-- Given information follows --
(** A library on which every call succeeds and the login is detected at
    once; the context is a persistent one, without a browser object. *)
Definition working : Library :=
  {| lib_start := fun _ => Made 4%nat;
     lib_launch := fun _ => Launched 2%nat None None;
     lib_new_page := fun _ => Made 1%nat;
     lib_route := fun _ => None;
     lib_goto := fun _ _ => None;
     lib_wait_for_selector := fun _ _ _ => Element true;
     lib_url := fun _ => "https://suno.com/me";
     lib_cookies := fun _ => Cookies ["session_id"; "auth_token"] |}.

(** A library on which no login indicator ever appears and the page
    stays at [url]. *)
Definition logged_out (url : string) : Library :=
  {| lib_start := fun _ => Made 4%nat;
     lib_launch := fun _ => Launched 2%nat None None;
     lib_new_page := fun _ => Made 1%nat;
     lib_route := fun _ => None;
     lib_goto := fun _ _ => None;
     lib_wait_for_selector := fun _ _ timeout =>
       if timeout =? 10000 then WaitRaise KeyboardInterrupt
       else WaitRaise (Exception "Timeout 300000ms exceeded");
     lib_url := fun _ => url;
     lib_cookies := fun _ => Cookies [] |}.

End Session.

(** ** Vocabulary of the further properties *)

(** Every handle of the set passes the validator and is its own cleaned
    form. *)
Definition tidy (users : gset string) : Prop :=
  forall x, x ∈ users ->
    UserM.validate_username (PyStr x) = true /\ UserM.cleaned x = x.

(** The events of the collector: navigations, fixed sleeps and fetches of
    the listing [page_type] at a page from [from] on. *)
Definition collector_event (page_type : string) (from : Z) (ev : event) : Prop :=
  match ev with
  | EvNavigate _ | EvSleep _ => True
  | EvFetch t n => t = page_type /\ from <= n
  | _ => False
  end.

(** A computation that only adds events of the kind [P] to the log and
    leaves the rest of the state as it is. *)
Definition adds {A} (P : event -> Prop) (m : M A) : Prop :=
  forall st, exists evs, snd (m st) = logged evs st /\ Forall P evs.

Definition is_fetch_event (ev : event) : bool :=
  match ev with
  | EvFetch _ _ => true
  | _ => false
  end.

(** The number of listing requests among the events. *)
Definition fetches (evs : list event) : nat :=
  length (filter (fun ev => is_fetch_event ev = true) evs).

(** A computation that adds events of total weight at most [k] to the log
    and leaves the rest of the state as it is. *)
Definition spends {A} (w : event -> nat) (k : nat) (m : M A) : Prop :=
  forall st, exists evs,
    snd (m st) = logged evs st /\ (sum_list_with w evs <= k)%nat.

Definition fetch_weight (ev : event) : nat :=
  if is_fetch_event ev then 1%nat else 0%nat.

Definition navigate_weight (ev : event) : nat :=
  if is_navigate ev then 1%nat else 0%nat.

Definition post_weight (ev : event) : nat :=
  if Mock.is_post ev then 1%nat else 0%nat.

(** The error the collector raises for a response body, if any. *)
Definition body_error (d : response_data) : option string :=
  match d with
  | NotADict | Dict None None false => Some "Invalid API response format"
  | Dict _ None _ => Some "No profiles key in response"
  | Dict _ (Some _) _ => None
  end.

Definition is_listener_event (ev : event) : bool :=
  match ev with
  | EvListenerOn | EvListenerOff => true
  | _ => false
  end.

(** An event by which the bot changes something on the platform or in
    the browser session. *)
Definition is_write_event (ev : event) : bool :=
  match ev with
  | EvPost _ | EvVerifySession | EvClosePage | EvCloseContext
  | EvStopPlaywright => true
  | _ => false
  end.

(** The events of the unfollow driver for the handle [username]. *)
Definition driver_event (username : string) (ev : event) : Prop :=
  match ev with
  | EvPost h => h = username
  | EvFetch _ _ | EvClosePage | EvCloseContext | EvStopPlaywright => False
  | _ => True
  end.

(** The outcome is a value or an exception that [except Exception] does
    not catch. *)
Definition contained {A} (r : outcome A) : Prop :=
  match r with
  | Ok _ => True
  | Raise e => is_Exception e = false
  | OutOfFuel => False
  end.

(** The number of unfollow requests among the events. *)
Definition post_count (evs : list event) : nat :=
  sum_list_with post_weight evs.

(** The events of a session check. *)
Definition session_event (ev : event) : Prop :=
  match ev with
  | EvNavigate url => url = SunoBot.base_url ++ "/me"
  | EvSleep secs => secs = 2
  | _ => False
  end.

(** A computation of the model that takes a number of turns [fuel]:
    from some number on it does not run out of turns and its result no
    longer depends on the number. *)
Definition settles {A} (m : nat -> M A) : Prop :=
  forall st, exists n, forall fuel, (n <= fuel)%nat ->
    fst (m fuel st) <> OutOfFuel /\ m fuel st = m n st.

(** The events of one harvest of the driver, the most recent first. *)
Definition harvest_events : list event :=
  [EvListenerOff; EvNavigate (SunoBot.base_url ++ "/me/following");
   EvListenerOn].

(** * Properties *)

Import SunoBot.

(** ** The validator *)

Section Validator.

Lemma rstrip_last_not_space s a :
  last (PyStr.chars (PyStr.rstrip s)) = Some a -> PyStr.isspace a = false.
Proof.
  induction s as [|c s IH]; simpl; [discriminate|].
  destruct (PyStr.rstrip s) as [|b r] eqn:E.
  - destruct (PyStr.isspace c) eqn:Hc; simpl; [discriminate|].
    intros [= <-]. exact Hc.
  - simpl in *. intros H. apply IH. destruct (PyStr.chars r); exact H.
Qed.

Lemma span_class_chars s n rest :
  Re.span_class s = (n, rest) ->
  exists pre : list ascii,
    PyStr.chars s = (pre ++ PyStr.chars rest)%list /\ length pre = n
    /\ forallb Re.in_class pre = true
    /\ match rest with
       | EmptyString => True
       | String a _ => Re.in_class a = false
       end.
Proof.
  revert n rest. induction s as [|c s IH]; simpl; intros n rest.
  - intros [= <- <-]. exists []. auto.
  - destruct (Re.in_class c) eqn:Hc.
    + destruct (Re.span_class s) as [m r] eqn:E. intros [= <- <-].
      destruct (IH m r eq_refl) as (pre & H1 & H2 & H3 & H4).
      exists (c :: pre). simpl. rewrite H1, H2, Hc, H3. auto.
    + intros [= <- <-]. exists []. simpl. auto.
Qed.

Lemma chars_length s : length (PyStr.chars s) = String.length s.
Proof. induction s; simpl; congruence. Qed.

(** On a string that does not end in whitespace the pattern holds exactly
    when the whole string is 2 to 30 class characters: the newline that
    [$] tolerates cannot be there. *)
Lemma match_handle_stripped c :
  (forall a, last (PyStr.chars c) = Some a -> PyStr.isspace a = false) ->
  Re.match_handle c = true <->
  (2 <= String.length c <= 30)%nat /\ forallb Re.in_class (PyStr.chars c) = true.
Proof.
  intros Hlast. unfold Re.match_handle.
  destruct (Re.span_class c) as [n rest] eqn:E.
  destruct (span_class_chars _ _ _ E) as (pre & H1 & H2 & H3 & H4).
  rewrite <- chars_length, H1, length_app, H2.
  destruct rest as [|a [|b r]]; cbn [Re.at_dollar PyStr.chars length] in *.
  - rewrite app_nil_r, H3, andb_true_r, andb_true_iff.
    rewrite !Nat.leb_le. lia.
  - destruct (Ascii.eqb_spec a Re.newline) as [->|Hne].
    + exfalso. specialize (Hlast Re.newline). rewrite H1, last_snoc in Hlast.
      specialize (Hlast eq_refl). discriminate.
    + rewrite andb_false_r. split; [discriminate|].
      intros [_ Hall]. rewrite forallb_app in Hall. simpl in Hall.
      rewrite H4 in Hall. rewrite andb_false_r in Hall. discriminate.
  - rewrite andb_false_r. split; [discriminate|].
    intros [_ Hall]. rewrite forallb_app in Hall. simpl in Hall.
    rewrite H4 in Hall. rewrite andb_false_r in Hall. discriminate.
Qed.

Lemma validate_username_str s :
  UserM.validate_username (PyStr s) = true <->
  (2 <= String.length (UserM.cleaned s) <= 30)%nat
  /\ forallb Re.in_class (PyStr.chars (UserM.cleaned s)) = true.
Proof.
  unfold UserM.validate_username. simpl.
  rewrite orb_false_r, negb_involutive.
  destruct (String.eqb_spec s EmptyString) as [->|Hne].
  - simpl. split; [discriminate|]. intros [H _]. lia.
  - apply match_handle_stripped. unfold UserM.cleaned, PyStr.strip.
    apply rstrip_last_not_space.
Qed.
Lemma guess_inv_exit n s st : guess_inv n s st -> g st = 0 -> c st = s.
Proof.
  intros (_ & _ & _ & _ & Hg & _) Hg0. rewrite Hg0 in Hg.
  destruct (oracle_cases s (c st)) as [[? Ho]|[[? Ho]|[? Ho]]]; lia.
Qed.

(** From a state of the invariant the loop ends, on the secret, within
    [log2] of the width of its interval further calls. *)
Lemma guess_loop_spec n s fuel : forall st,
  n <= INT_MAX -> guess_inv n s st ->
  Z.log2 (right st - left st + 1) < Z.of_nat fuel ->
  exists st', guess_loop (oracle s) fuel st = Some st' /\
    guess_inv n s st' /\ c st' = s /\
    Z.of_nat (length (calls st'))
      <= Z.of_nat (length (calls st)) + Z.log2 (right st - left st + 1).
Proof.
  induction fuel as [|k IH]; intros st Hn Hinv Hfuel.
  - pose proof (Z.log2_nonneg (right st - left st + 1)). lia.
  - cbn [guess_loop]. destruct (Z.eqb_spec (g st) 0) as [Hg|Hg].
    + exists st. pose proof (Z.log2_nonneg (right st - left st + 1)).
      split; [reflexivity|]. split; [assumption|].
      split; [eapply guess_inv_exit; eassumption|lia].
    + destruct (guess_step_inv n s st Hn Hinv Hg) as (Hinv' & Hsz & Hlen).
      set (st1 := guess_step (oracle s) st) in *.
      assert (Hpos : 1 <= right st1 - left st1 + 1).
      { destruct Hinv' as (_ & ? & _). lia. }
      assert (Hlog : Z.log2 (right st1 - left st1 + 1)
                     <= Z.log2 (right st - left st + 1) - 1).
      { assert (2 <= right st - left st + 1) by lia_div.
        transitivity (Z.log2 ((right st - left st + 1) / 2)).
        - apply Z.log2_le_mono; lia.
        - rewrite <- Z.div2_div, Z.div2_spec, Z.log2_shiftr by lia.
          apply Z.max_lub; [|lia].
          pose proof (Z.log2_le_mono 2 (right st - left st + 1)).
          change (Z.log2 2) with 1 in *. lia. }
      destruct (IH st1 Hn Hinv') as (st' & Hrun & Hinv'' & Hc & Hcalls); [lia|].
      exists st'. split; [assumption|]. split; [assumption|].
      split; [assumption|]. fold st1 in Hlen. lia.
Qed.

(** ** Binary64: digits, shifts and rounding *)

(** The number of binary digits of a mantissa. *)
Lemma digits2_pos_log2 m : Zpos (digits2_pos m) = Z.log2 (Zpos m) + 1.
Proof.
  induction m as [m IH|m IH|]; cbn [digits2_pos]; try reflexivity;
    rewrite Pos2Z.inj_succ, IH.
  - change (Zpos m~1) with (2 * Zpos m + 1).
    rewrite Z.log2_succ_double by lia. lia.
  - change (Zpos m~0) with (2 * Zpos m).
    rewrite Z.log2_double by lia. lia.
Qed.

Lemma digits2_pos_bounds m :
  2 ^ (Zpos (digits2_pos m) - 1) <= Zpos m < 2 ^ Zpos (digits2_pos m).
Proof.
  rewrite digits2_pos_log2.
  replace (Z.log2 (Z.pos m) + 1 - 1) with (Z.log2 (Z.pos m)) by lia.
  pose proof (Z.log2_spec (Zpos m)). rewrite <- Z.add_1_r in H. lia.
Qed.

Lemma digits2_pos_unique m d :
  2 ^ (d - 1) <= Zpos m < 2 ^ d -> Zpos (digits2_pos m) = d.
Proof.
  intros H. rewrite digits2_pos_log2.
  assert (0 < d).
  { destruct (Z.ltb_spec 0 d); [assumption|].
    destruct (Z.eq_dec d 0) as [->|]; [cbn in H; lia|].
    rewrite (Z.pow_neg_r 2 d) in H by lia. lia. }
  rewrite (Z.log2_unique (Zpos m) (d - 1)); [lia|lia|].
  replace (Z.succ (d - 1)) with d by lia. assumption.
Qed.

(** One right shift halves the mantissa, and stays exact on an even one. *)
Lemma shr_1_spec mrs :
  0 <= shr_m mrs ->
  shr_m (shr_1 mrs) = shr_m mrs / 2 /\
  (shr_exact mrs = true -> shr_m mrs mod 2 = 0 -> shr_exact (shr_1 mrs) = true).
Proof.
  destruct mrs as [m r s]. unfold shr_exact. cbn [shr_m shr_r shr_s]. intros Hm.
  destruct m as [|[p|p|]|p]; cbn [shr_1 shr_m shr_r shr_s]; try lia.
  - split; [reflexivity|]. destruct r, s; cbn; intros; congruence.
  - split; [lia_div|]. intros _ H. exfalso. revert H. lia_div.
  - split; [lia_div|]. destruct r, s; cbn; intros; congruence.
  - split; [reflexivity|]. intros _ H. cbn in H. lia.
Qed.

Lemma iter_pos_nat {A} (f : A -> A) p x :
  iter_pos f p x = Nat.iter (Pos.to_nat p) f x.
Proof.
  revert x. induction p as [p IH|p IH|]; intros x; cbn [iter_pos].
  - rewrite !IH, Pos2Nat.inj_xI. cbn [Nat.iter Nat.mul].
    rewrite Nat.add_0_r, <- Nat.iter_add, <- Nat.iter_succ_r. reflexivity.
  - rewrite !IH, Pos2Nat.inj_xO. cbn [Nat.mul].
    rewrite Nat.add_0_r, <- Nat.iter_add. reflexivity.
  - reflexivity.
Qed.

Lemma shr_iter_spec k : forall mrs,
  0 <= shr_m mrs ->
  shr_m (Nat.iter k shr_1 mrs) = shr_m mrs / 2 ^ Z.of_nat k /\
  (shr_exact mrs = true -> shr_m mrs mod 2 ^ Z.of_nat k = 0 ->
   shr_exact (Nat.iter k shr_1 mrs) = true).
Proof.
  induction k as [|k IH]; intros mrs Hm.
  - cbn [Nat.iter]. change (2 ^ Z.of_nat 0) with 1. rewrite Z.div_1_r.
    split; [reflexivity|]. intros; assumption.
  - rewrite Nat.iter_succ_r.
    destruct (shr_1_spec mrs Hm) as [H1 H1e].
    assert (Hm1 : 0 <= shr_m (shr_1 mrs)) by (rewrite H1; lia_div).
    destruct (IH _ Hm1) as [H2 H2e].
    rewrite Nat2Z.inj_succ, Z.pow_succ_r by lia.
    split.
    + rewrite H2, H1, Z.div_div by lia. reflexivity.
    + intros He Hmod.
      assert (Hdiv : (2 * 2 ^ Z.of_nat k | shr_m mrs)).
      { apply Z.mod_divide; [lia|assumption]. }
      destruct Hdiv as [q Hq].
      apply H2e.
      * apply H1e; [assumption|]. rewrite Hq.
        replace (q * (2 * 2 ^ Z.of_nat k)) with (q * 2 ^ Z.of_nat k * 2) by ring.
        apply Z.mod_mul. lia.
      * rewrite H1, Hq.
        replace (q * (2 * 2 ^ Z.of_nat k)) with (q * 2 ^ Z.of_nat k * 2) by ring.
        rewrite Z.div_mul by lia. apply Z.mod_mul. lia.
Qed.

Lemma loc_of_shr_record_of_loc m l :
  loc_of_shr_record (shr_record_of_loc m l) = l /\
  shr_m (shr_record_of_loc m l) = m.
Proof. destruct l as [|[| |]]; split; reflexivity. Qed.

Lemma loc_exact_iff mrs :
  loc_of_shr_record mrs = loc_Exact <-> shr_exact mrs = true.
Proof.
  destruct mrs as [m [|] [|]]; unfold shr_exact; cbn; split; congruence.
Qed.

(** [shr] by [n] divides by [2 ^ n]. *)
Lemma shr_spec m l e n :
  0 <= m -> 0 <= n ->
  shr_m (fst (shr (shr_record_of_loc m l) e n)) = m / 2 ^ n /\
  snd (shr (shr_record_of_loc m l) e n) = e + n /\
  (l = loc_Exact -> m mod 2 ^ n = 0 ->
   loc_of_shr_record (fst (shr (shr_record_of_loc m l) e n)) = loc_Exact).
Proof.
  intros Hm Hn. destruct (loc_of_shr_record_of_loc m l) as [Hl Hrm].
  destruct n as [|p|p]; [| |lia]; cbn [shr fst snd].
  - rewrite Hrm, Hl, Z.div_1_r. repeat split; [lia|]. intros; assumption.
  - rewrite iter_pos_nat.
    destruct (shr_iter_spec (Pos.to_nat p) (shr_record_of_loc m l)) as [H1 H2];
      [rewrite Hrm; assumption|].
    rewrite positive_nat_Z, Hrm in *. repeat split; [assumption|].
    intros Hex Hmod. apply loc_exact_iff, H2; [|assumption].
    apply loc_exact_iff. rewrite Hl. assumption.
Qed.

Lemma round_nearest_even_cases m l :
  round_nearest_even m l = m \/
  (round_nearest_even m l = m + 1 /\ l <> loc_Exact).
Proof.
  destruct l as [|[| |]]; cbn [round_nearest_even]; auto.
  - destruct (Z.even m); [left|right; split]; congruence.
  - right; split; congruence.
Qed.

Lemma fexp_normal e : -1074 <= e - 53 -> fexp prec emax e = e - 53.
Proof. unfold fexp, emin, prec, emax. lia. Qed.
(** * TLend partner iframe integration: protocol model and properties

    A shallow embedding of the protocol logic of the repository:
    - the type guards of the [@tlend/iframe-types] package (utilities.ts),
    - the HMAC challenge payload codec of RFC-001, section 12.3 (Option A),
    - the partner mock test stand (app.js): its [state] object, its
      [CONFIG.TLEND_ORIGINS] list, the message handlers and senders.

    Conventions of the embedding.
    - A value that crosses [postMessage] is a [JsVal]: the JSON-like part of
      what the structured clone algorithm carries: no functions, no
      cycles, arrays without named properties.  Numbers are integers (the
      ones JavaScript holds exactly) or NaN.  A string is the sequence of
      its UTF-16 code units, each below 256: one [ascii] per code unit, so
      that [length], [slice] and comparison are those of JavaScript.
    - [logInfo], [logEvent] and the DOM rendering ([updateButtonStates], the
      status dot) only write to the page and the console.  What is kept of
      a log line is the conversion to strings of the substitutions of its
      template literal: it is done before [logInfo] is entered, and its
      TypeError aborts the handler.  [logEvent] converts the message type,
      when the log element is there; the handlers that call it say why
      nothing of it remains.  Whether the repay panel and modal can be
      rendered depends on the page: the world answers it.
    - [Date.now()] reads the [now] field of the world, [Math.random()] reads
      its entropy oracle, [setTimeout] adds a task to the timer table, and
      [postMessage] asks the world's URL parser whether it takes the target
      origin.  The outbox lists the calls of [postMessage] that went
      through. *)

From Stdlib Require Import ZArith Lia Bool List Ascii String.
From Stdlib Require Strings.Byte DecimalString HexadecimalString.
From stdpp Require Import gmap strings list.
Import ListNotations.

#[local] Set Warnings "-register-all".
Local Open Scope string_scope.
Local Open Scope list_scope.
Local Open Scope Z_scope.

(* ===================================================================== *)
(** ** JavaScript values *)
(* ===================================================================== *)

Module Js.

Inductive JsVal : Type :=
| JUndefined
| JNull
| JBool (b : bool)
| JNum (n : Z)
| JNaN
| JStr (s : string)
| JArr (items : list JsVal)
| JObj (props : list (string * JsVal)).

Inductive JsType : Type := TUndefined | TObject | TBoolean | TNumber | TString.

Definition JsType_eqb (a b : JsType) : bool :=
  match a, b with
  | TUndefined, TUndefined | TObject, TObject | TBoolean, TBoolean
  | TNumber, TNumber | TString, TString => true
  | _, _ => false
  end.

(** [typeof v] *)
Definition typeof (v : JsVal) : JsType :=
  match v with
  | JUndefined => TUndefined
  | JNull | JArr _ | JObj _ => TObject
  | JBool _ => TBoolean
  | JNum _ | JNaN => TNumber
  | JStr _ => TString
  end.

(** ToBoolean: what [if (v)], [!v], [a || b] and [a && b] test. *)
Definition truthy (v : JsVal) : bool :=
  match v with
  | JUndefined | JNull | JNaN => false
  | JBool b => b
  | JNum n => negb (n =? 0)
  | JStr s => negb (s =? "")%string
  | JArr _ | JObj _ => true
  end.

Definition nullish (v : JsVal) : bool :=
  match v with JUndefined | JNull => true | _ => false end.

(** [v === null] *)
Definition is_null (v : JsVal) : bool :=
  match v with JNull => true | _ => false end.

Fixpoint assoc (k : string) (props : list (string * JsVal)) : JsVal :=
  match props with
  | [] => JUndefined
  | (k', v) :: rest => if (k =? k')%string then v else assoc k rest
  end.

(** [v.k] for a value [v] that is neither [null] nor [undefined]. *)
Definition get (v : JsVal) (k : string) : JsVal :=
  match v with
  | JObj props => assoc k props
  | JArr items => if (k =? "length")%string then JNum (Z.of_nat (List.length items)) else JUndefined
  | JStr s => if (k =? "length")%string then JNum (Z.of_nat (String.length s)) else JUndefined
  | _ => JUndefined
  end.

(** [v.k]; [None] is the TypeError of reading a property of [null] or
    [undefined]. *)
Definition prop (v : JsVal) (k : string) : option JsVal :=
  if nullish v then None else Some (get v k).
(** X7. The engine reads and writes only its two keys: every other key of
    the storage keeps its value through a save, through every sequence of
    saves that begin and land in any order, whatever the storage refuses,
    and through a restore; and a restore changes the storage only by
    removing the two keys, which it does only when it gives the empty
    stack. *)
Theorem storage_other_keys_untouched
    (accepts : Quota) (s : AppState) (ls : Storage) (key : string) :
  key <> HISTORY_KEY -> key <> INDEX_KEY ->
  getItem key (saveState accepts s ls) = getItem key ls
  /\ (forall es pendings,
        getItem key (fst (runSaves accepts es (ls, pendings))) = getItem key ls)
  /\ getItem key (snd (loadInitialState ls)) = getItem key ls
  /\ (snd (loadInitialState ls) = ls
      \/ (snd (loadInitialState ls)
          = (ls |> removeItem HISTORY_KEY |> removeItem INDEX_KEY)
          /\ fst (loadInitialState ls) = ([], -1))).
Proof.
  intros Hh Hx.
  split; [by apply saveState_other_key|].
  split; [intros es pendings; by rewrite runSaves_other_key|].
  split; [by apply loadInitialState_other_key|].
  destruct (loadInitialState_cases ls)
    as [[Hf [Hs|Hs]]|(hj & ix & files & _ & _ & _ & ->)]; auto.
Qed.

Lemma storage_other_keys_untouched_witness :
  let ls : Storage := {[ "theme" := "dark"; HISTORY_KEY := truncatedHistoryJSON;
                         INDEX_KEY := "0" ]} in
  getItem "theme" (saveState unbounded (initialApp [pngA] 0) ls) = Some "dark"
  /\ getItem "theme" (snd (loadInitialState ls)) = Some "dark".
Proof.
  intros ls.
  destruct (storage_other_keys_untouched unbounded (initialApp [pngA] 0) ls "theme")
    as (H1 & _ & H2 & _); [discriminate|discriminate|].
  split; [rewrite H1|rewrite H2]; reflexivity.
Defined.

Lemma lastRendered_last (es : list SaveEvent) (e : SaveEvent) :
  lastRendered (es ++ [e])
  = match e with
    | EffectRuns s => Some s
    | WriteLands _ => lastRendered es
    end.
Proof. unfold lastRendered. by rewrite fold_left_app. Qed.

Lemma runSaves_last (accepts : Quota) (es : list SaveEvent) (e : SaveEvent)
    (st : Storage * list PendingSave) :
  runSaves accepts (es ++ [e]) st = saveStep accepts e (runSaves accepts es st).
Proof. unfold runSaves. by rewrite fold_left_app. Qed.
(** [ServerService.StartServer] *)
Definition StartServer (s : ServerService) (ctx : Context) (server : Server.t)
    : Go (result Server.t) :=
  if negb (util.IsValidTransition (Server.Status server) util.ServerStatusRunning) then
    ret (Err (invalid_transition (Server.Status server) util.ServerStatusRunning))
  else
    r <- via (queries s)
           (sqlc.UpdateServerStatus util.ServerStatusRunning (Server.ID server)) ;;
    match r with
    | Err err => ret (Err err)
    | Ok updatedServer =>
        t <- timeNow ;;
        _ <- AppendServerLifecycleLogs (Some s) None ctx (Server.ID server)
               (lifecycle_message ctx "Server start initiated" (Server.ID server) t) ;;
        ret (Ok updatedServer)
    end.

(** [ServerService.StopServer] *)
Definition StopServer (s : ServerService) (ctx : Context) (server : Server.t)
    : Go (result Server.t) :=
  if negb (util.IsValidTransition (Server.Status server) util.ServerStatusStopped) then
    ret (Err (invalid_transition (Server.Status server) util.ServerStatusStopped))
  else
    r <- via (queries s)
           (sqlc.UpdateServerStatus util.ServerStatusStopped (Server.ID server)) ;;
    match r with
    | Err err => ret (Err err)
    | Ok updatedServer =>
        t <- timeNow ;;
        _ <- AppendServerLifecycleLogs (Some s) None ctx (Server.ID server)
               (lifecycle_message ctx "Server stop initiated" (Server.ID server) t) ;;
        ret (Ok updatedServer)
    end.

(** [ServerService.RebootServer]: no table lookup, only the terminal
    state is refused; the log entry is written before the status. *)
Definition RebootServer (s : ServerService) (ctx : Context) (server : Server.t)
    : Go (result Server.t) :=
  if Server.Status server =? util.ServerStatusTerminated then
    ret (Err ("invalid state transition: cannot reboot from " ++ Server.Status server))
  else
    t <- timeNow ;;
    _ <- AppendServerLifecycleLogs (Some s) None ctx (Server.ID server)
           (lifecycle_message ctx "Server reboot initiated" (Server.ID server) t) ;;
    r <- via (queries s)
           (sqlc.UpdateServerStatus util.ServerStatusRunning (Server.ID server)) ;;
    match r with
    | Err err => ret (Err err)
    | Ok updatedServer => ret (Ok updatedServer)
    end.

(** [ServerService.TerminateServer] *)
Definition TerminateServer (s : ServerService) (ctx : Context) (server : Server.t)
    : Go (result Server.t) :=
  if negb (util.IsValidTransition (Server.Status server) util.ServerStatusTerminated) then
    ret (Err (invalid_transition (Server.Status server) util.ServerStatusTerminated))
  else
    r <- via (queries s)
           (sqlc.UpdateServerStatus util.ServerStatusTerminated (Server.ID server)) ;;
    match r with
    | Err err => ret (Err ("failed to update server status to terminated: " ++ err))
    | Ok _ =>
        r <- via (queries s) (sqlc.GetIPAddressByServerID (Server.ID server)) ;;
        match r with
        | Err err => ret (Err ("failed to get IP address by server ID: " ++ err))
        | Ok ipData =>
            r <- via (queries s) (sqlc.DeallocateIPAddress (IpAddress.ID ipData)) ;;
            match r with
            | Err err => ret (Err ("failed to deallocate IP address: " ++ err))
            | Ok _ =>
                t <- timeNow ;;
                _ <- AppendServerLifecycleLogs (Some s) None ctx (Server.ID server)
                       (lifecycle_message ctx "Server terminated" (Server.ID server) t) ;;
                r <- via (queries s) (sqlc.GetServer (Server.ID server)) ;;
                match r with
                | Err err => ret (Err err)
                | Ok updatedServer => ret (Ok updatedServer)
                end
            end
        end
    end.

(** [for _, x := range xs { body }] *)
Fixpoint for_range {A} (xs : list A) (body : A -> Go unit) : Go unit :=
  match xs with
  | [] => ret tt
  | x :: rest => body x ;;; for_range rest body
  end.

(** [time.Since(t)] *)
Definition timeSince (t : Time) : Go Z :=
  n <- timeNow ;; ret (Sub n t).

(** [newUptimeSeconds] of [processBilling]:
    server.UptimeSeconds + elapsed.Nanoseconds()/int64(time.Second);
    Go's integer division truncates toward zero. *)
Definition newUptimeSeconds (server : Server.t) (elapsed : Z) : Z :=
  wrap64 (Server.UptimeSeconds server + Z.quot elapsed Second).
-- Given information concluded --
# Work order
Write out exactly the final stretch of the records: the line containing "match xs with" and every line after it, through the last, and nothing else.

# Answer space
  match xs with
  | [] => ret tt
  | x :: rest => body x ;;; for_range rest body
  end.

(** [time.Since(t)] *)
Definition timeSince (t : Time) : Go Z :=
  n <- timeNow ;; ret (Sub n t).

(** [newUptimeSeconds] of [processBilling]:
    server.UptimeSeconds + elapsed.Nanoseconds()/int64(time.Second);
    Go's integer division truncates toward zero. *)
Definition newUptimeSeconds (server : Server.t) (elapsed : Z) : Z :=
  wrap64 (Server.UptimeSeconds server + Z.quot elapsed Second).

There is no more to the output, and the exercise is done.